AIM OF THE TASK>
Where does the string "Some" appear in the records? Copy every line that contains it.

***

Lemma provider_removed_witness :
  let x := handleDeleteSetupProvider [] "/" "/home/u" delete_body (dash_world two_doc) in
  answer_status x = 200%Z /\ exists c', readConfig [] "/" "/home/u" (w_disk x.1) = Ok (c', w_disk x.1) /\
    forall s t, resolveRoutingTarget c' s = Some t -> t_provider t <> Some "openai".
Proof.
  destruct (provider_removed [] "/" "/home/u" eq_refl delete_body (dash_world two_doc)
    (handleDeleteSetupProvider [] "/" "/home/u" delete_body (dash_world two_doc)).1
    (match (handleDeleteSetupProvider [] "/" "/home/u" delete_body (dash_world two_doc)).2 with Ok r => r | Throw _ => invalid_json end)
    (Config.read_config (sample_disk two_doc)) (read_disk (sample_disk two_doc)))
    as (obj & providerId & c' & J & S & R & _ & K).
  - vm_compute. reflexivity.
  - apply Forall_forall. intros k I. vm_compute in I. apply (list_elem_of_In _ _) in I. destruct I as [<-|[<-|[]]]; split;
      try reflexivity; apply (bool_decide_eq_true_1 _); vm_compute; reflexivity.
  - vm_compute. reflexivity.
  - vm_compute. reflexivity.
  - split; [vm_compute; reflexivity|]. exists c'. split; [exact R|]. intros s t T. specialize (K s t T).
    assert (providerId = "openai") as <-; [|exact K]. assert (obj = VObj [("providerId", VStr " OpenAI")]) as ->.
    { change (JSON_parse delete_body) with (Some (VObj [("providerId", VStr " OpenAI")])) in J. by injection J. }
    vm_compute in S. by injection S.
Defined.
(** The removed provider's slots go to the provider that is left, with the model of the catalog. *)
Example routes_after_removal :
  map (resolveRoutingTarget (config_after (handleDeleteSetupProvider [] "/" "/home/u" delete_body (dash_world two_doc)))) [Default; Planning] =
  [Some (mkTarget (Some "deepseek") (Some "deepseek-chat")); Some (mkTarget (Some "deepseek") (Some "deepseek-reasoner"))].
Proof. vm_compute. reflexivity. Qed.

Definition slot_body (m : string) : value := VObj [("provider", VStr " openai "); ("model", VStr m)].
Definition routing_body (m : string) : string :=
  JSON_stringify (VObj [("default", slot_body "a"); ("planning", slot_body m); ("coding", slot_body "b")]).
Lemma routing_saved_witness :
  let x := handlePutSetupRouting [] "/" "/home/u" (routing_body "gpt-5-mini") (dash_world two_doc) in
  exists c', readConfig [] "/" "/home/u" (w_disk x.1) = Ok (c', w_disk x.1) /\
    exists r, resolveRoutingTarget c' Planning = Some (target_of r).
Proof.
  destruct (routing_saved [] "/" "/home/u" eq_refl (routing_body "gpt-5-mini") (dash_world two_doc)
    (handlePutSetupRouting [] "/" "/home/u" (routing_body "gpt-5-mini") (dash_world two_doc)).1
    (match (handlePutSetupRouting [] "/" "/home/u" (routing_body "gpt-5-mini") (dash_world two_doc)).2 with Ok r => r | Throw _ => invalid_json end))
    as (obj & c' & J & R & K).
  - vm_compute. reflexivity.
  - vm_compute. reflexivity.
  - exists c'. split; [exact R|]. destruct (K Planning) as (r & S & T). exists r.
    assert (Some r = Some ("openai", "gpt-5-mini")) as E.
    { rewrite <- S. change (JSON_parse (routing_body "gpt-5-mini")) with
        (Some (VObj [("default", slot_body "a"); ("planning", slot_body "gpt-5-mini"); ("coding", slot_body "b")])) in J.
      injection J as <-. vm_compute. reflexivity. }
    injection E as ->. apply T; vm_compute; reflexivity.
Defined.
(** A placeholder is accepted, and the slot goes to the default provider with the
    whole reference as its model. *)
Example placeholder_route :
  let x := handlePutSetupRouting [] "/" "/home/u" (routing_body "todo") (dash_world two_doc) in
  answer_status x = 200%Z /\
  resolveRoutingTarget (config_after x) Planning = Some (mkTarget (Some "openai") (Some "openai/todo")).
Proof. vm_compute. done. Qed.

***

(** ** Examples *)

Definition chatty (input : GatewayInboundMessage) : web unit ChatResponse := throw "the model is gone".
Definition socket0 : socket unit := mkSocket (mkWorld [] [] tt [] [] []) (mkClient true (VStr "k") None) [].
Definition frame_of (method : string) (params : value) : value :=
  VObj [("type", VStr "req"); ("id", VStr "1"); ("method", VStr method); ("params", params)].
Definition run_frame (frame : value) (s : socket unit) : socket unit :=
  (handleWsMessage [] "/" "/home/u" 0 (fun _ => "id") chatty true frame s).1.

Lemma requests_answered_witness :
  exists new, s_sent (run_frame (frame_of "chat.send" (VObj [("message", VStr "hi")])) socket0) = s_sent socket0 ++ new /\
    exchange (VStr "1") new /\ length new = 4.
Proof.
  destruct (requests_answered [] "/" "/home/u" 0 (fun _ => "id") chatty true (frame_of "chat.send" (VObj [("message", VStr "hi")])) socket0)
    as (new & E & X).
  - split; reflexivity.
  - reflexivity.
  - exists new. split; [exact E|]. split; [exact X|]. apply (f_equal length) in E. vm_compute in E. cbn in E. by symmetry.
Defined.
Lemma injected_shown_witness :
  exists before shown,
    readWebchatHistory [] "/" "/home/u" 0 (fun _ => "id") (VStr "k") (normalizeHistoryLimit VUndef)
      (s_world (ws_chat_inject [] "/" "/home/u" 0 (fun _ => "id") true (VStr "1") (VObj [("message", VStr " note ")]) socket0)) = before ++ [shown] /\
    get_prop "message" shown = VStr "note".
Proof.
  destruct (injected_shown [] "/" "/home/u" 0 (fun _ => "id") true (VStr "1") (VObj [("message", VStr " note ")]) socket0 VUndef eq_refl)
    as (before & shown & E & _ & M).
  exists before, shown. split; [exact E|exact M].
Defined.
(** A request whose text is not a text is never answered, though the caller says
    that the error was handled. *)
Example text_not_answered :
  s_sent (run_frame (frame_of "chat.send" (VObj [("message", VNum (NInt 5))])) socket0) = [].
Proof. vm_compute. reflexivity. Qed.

***

RESPONSE>
    forall s t, resolveRoutingTarget c' s = Some t -> t_provider t <> Some "openai".
    { change (JSON_parse delete_body) with (Some (VObj [("providerId", VStr " OpenAI")])) in J. by injection J. }
  [Some (mkTarget (Some "deepseek") (Some "deepseek-chat")); Some (mkTarget (Some "deepseek") (Some "deepseek-reasoner"))].
    exists r, resolveRoutingTarget c' Planning = Some (target_of r).
    assert (Some r = Some ("openai", "gpt-5-mini")) as E.
        (Some (VObj [("default", slot_body "a"); ("planning", slot_body "gpt-5-mini"); ("coding", slot_body "b")])) in J.
  resolveRoutingTarget (config_after x) Planning = Some (mkTarget (Some "openai") (Some "openai/todo")).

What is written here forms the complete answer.